Summary: JWCC is a minimal extension to the widely used JSON file format with (1) optional commas after the final element of arrays and objects and (2) C/C++ style comments. These two features make it more suitable for human-editable configuration files, without adding so many features that it's incompatible with numerous other (deliberate and accidental) existing JSON extensions.
Update on 2021-02-26: This new file format is not a particularly novel or profound 'invention', for those already familiar with JSON. The point is that people keep wanting it and re-inventing it, so we might as well give it a standard name (and file extension).
The Peter Principle is the half-joking, half-serious observation that people
get promoted to their level of incompetence, because being competent at level
N
leads to being promoted to level N+1
.
My colleague Simon Morris made a similar observation about software complexity:
Software has a Peter Principle. If a piece of code is comprehensible, someone will extend it, so they can apply it to their own problem. If it's incomprehensible, they'll write their own code instead. Code tends to be extended to its level of incomprehensibility.
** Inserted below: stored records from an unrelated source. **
(** [os.path.join] puts a name without a slash in the directory. *)
Lemma basename_pjoin a b : no_slash b = true → basename (pjoin a b) = b.
Proof.
  intros Hb. unfold pjoin. case_bool_decide as Hs.
  { apply strip_prefix_slash in Hs. congruence. }
  destruct (bool_decide (a = EmptyString) || endswith a "/") eqn:E.
  - rewrite basename_append by done.
    replace (basename a) with EmptyString; [done|]. symmetry. apply basename_empty.
    apply orb_true_iff in E as [E|E]; [left; by apply bool_decide_eq_true in E|by right].
  - unfold basename. change ("/" +:+ b) with (String "/" b).
    rewrite basename_from_slash. by apply basename_no_slash.
Qed.

Lemma endswith_basename p suffix :
  no_slash suffix = true → endswith p suffix = true → endswith (basename p) suffix = true.
Proof.
  intros Hs H. apply endswith_spec in H as [q ->]. rewrite basename_append by done.
  apply endswith_spec. eauto.
Qed.

(** ** Extraction of the games *)

Lemma subdirs_get dst key :
  (key ∈ splits ∧ dict_get (CmdGenFiles.subdirs dst) key = Returns (pjoin dst key))
  ∨ ((key ∉ splits) ∧ dict_get (CmdGenFiles.subdirs dst) key = Raises (KeyError key)).
Proof.
  unfold CmdGenFiles.subdirs, splits. simpl.
  repeat case_decide; subst;
    try (left; split; [repeat (constructor; try done)|done]).
  right. split; [|done]. rewrite !elem_of_cons, elem_of_nil. intros [?|[?|[?|[]]]]; congruence.
Qed.

Lemma extracted_to_get dst filename out_file :
  extracted_to dst filename out_file ↔
  ∃ subdir, dict_get (CmdGenFiles.subdirs dst) (basename (dirname filename)) = Returns subdir
    ∧ out_file = pjoin subdir (basename filename).
Proof.
  unfold extracted_to. destruct (subdirs_get dst (basename (dirname filename))) as [[H E]|[H E]];
    rewrite E.
  - split.
    + intros (split & _ & <- & ->). eauto.
    + intros (subdir & [= <-] & ->). eauto.
  - split.
    + intros (split & Hs & <- & _). done.
    + by intros (subdir & [=] & _).
Qed.

Lemma extracted_to_inj dst filename out1 out2 :
  extracted_to dst filename out1 → extracted_to dst filename out2 → out1 = out2.
Proof. intros (s1 & _ & <- & ->) (s2 & _ & <- & ->). done. Qed.

Lemma zip_read_namelist zipped_file name :
  name ∈ namelist zipped_file → is_Some (zip_read zipped_file name).
Proof.
  unfold namelist. induction zipped_file as [|[n data] z IH]; simpl.
  - by intros ?%elem_of_nil.
  - intros [E|H]%elem_of_cons.
    + simpl in E. subst n. destruct (zip_read z name); [done|]. by rewrite decide_True.
    + destruct (IH H) as [d ->]. done.
Qed.

Lemma make_subdirs_spec {os : OS} ds fs fs' o :
  CmdGenFiles.make_subdirs ds fs = (fs', o) →
  files fs' = files fs
  ∧ dirs fs ⊆ dirs fs'
  ∧ match o with
    | Returns _ => ∀ d, d ∈ ds → d ∈ dirs fs'
    | Raises e =>
        ∃ d fs0, d ∈ ds ∧ files fs0 = files fs ∧ dirs fs ⊆ dirs fs0 ∧ (d ∉ dirs fs0)
          ∧ (os_makedirs fs0 d).2 = Some e
    end.
Proof.
  revert fs. induction ds as [|d ds IH]; intros fs E; simpl in E.
  - injection E as <- <-. split; [done|]. split; [done|]. by intros d ?%elem_of_nil.
  - destruct (isdir fs d) eqn:Hd.
    + apply bool_decide_eq_true in Hd.
      destruct (IH _ E) as (Hf & Hsub & Ho). split; [done|]. split; [done|].
      destruct o as [[]|e].
      * intros d' [->|H']%elem_of_cons; [by apply Hsub|by apply Ho].
      * destruct Ho as (d' & fs0 & H' & Ho). exists d', fs0. split; [|done].
        by apply list_elem_of_further.
    + apply bool_decide_eq_false in Hd. unfold makedirs in E.
      destruct (os_makedirs fs d) as [made [e'|]] eqn:Eos.
      * injection E as <- <-. simpl. split; [done|].
        split; [intros x Hx; apply elem_of_union; by left|].
        exists d, fs. rewrite Eos. split; [apply list_elem_of_here|done].
      * destruct (IH _ E) as (Hf & Hsub & Ho). simpl in *.
        assert (dirs fs ⊆ dirs fs ∪ made ∪ {[d]}) as Hgrow.
        { intros x Hx. apply elem_of_union. left. apply elem_of_union. by left. }
        split; [done|]. split; [by trans (dirs fs ∪ made ∪ {[d]})|].
        destruct o as [[]|e].
        -- intros d' [->|H']%elem_of_cons; [|by apply Ho].
           apply Hsub, elem_of_union. right. by apply elem_of_singleton.
        -- destruct Ho as (d' & fs0 & H' & Hfiles & Hdirs & Ho). exists d', fs0.
           split; [by apply list_elem_of_further|]. split; [done|].
           split; [by trans (dirs fs ∪ made ∪ {[d]})|done].
Qed.

Lemma extract_loop_spec zipped_file dst filenames fs extracted_files fs' o :
  CmdGenFiles.extract_loop zipped_file (CmdGenFiles.subdirs dst) filenames fs extracted_files
    = (fs', o) →
  (∀ f, f ∈ filenames → is_Some (zip_read zipped_file f)) →
  dirs fs' = dirs fs
  ∧ (∀ p d, files fs !! p = Some d → files fs' !! p = Some d)
  ∧ (∀ p d, files fs !! p = None → files fs' !! p = Some d →
       ∃ before f after, filenames = before ++ f :: after
         ∧ Forall (λ f', ¬ extracted_to dst f' p) before
         ∧ extracted_to dst f p ∧ zip_read zipped_file f = Some d)
  ∧ match o with
    | Returns extracted =>
        ∃ outs, extracted = extracted_files ++ outs
          ∧ Forall2 (extracted_to dst) filenames outs
          ∧ Forall (λ out, is_Some (files fs' !! out)) outs
    | Raises e =>
        (∃ f, f ∈ filenames ∧ (basename (dirname f) ∉ splits)
           ∧ e = KeyError (basename (dirname f)))
        ∨ (∃ f out, f ∈ filenames ∧ extracted_to dst f out ∧ out ∈ dirs fs
             ∧ files fs !! out = None ∧ e = IsADirectoryError out)
    end.
Proof.
  revert fs extracted_files. induction filenames as [|f filenames IH];
    intros fs acc H Hread; cbn [CmdGenFiles.extract_loop] in H.
  { injection H as <- <-. split; [done|]. split; [done|]. split; [congruence|].
    exists []. by rewrite app_nil_r. }
  assert (∀ f', f' ∈ filenames → is_Some (zip_read zipped_file f')) as Hread'.
  { intros f' H'. by apply Hread, list_elem_of_further. }
  destruct (subdirs_get dst (basename (dirname f))) as [[Hsplit E]|[Hsplit E]];
    rewrite E in H; cycle 1.
  { injection H as <- <-. split; [done|]. split; [done|]. split; [congruence|].
    left. exists f. split; [apply list_elem_of_here|done]. }
  set (out := pjoin (pjoin dst (basename (dirname f))) (basename f)) in *.
  assert (extracted_to dst f out) as Hout by (by exists (basename (dirname f))).
  destruct (isfile fs out) eqn:Hfile.
  - apply bool_decide_eq_true in Hfile.
    destruct (IH _ _ H Hread') as (Hd & Hkeep & Hnew & Ho).
    split; [done|]. split; [done|]. split.
    + intros p d Hn Hs. destruct (Hnew p d Hn Hs) as (before & f' & after & -> & Hb & Hx & Hz).
      exists (f :: before), f', after. split; [done|]. split; [|done].
      constructor; [|done]. intros Hp. rewrite (extracted_to_inj _ _ _ _ Hp Hout) in Hn.
      rewrite Hn in Hfile. by destruct Hfile.
    + destruct o as [extracted|e].
      * destruct Ho as (outs & -> & Hall & Hex). exists (out :: outs).
        split; [by rewrite <-app_assoc|]. split; [by constructor|].
        constructor; [|done]. destruct Hfile as [d Hfile]. by rewrite (Hkeep _ _ Hfile).
      * destruct Ho as [(f' & H' & Ho)|(f' & out' & H' & Ho)]; [left|right].
        -- exists f'. split; [by apply list_elem_of_further|done].
        -- exists f', out'. split; [by apply list_elem_of_further|done].
  - apply bool_decide_eq_false in Hfile.
    assert (files fs !! out = None) as Hnone.
    { destruct (files fs !! out) eqn:E'; [|done]. destruct Hfile. eauto. }
    destruct (Hread f) as [data Hdata]; [apply list_elem_of_here|]. rewrite Hdata in H.
    unfold write_file in H. destruct (isdir fs out) eqn:Hdir.
    { injection H as <- <-. apply bool_decide_eq_true in Hdir.
      split; [done|]. split; [done|]. split; [congruence|].
      right. exists f, out. split; [apply list_elem_of_here|done]. }
    destruct (IH _ _ H Hread') as (Hd & Hkeep & Hnew & Ho). simpl in *.
    assert (∀ p, <[out:=data]> (files fs) !! p = None → files fs !! p = None) as Hback.
    { intros p. destruct (decide (p = out)) as [->|Hne]; [by rewrite lookup_insert_eq|].
      by rewrite lookup_insert_ne. }
    split; [done|]. split.
    { intros p d Hp. apply Hkeep. rewrite lookup_insert_ne; [done|]. congruence. }
    split.
    + intros p d Hn Hs. destruct (decide (p = out)) as [->|Hne].
      * exists [], f, filenames. split; [done|]. split; [done|]. split; [done|].
        rewrite (Hkeep out data) in Hs by apply lookup_insert_eq. congruence.
      * destruct (Hnew p d) as (before & f' & after & -> & Hb & Hx & Hz);
          [by rewrite lookup_insert_ne|done|].
        exists (f :: before), f', after. split; [done|]. split; [|done].
        constructor; [|done]. intros Hp. by rewrite (extracted_to_inj _ _ _ _ Hp Hout) in Hne.
    + destruct o as [extracted|e].
      * destruct Ho as (outs & -> & Hall & Hex). exists (out :: outs).
        split; [by rewrite <-app_assoc|]. split; [by constructor|].
        constructor; [|done]. rewrite (Hkeep out data); [done|apply lookup_insert_eq].
      * destruct Ho as [(f' & H' & Ho)|(f' & out' & H' & Hx & Hin & Hn & ->)]; [left|right].
        -- exists f'. split; [by apply list_elem_of_further|done].
        -- exists f', out'. split; [by apply list_elem_of_further|]. auto.
Qed.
There's a similar story with file formats. If they're comprehensible, they'll get extended. JSON (JavaScript Object Notation) is this article's example. The original specification fits on a single page, either as text or diagrams. The file format is simple and ubiquitous. Therefore, there are many extensions - supersets of JSON. Here's just a few (including two slightly different extensions both called "JSONC"):
Update on 2021-02-26: "Awesome JSON - What's Next?" is a longer list of JSON extensions.
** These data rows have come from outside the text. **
(** C10, amended.  Take a trend table of the input list with at least one
    and fewer than [k] rows of the requested derivative order.  Its tail
    window is the whole of its matching rows ([min k n] of them); the table
    [trending] returns has a row, with a score, for the id the table
    carries; and with [max_or_avg] one of ['max'], ['avg'] [trending] does
    return. *)
Theorem short_table_is_used_whole :
  forall (h : heap) (refs : list nat) (dfs : list DataFrame)
         (column_id max_or_avg : string) (derivative_order : Z) (k : nat)
         (df : DataFrame) (c : cell) (col : list cell),
    Forall2 (fun r df => h !! r = Some df) refs dfs ->
    Forall trend_table dfs ->
    In df dfs -> carries_id c df ->
    col_lookup "derivative_order" (columns df) = Some col ->
    1 <= matching_rows derivative_order df ->
    matching_rows derivative_order df < k ->
    let matching := frame_filter (map (eq_scalar derivative_order) col) df in
    (exists w,
        tail_window derivative_order (Z.of_nat k) df = Ok w /\
        index w = index matching /\
        (forall n, column_or_nan n w = column_or_nan n matching) /\
        nrows w = Nat.min k (matching_rows derivative_order df)) /\
    (forall h' o,
        trending refs column_id derivative_order max_or_avg (Z.of_nat k) h
        = (h', Ok o) ->
        exists out scores,
          o = length h /\ h' = h ++ [ranking_table out scores] /\
          length scores = length out /\
          exists x, In x out /\ same_key c x) /\
    (max_or_avg = "max" \/ max_or_avg = "avg" ->
     exists h' o,
       trending refs column_id derivative_order max_or_avg (Z.of_nat k) h
       = (h', Ok o)).
Proof.
  intros h refs dfs column_id max_or_avg derivative_order k df c col
    Hrefs Htables Hdf Hc Hcol Hone Hshort matching.
  assert (Hne : dfs <> []) by (intros ->; destruct Hdf).
  assert (Hdf' : trend_table df).
  { rewrite List.Forall_forall in Htables. auto. }
  pose proof (tt_wf _ Hdf') as Hwf.
  assert (Hoff : slice_start (- Z.of_nat k) (nrows matching) = 0).
  { unfold nrows, matching, frame_filter. cbn [index].
    rewrite (matching_rows_index _ _ _ Hwf Hcol).
    now apply slice_start_short. }
  split; [|split].
  - exists (iloc_from (- Z.of_nat k) matching).
    split; [exact (tail_window_run _ _ _ _ Hcol)|].
    split; [unfold iloc_from; now rewrite Hoff|].
    split.
    + intros n. unfold column_or_nan, iloc_from at 1 2. cbn [columns index].
      rewrite Hoff.
      rewrite (col_lookup_map_cols (fun c => skipn 0 c)).
      destruct (col_lookup n _); reflexivity.
    + unfold iloc_from. rewrite Hoff. unfold nrows, matching, frame_filter.
      cbn [index]. rewrite skipn_O.
      rewrite (matching_rows_index _ _ _ Hwf Hcol). lia.
  - intros h' o Hrun.
    destruct (trending_returned h refs dfs column_id derivative_order
                max_or_avg (Z.of_nat k) h' o Hne Hrefs Htables Hrun)
      as (ws & scores & Hws & Hlen & -> & ->).
    eexists _, scores. split; [reflexivity|]. split; [reflexivity|].
    split; [exact Hlen|].
    apply group_keys_covers; [|apply Hc]. apply in_flat_map.
    destruct (window_in_pool _ _ _ _ _ Hws Hdf) as (w & Hw & Hrunw).
    exists w. split; [exact Hw|].
    now apply (window_id_cells derivative_order k df c w Hdf' Hc Hrunw).
  - intros Hmode.
    destruct (trending_on_trend_tables h refs dfs column_id derivative_order
                max_or_avg (Z.of_nat k) Hne Hrefs Htables Hmode)
      as (ws & scores & _ & _ & Hrun).
    eauto.
Qed.

End RankingRows.

Lemma trend_table_tagged id vals dvals order :
  length dvals = length vals -> trend_table (tagged id vals dvals order).
Proof.
  intros Hlen. split.
  - unfold wf_frame, tagged, series, nrows. cbn [columns index].
    rewrite length_RangeIndex.
    repeat constructor; cbn [snd];
      rewrite ?length_map, ?repeat_length; auto.
  - reflexivity.
  - reflexivity.
  - exists (map Num dvals). split; [reflexivity|].
    apply forallb_forall. intros x Hx. apply in_map_iff in Hx as (q & <- & _).
    reflexivity.
  - discriminate.
Qed.

Lemma carries_id_tagged id vals dvals order :
  carries_id (Str id) (tagged id vals dvals order).
Proof.
  split; [reflexivity|]. unfold tagged, series, nrows. cbn [columns index].
  now rewrite length_RangeIndex.
Qed.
Suprisingly, YAML is also a superset of JSON. Update on 2022-05-18: YAML is not a superset of JSON. Not just conceptually, but also in the sense that valid JSON files are also valid YAML files (although there's some divergence about whether duplicate keys are legitimate). As a bonus, if you use YAML, then to paraphrase Jamie Zawinski: now you have NO problems.
There are also informal supersets-of-JSON in widespread use, sometimes more by accident than by design. The Chromium web browser's JSON parser goes off-spec in a number of ways. Update on 2021-02-26: That's one of Chromium's JSON parsers. The timeline could have been:
- Some developer long ago (perhaps in a yak-shaving hurry) wrote or
copy/pasted some parsing code that was accidentally too lenient, allowing a
superset-of-JSON. Perhaps they re-used existing code that handled C-style
string escapes, like the
"\n"
in"line\nbreak"
, without realizing that it also unescaped"\v"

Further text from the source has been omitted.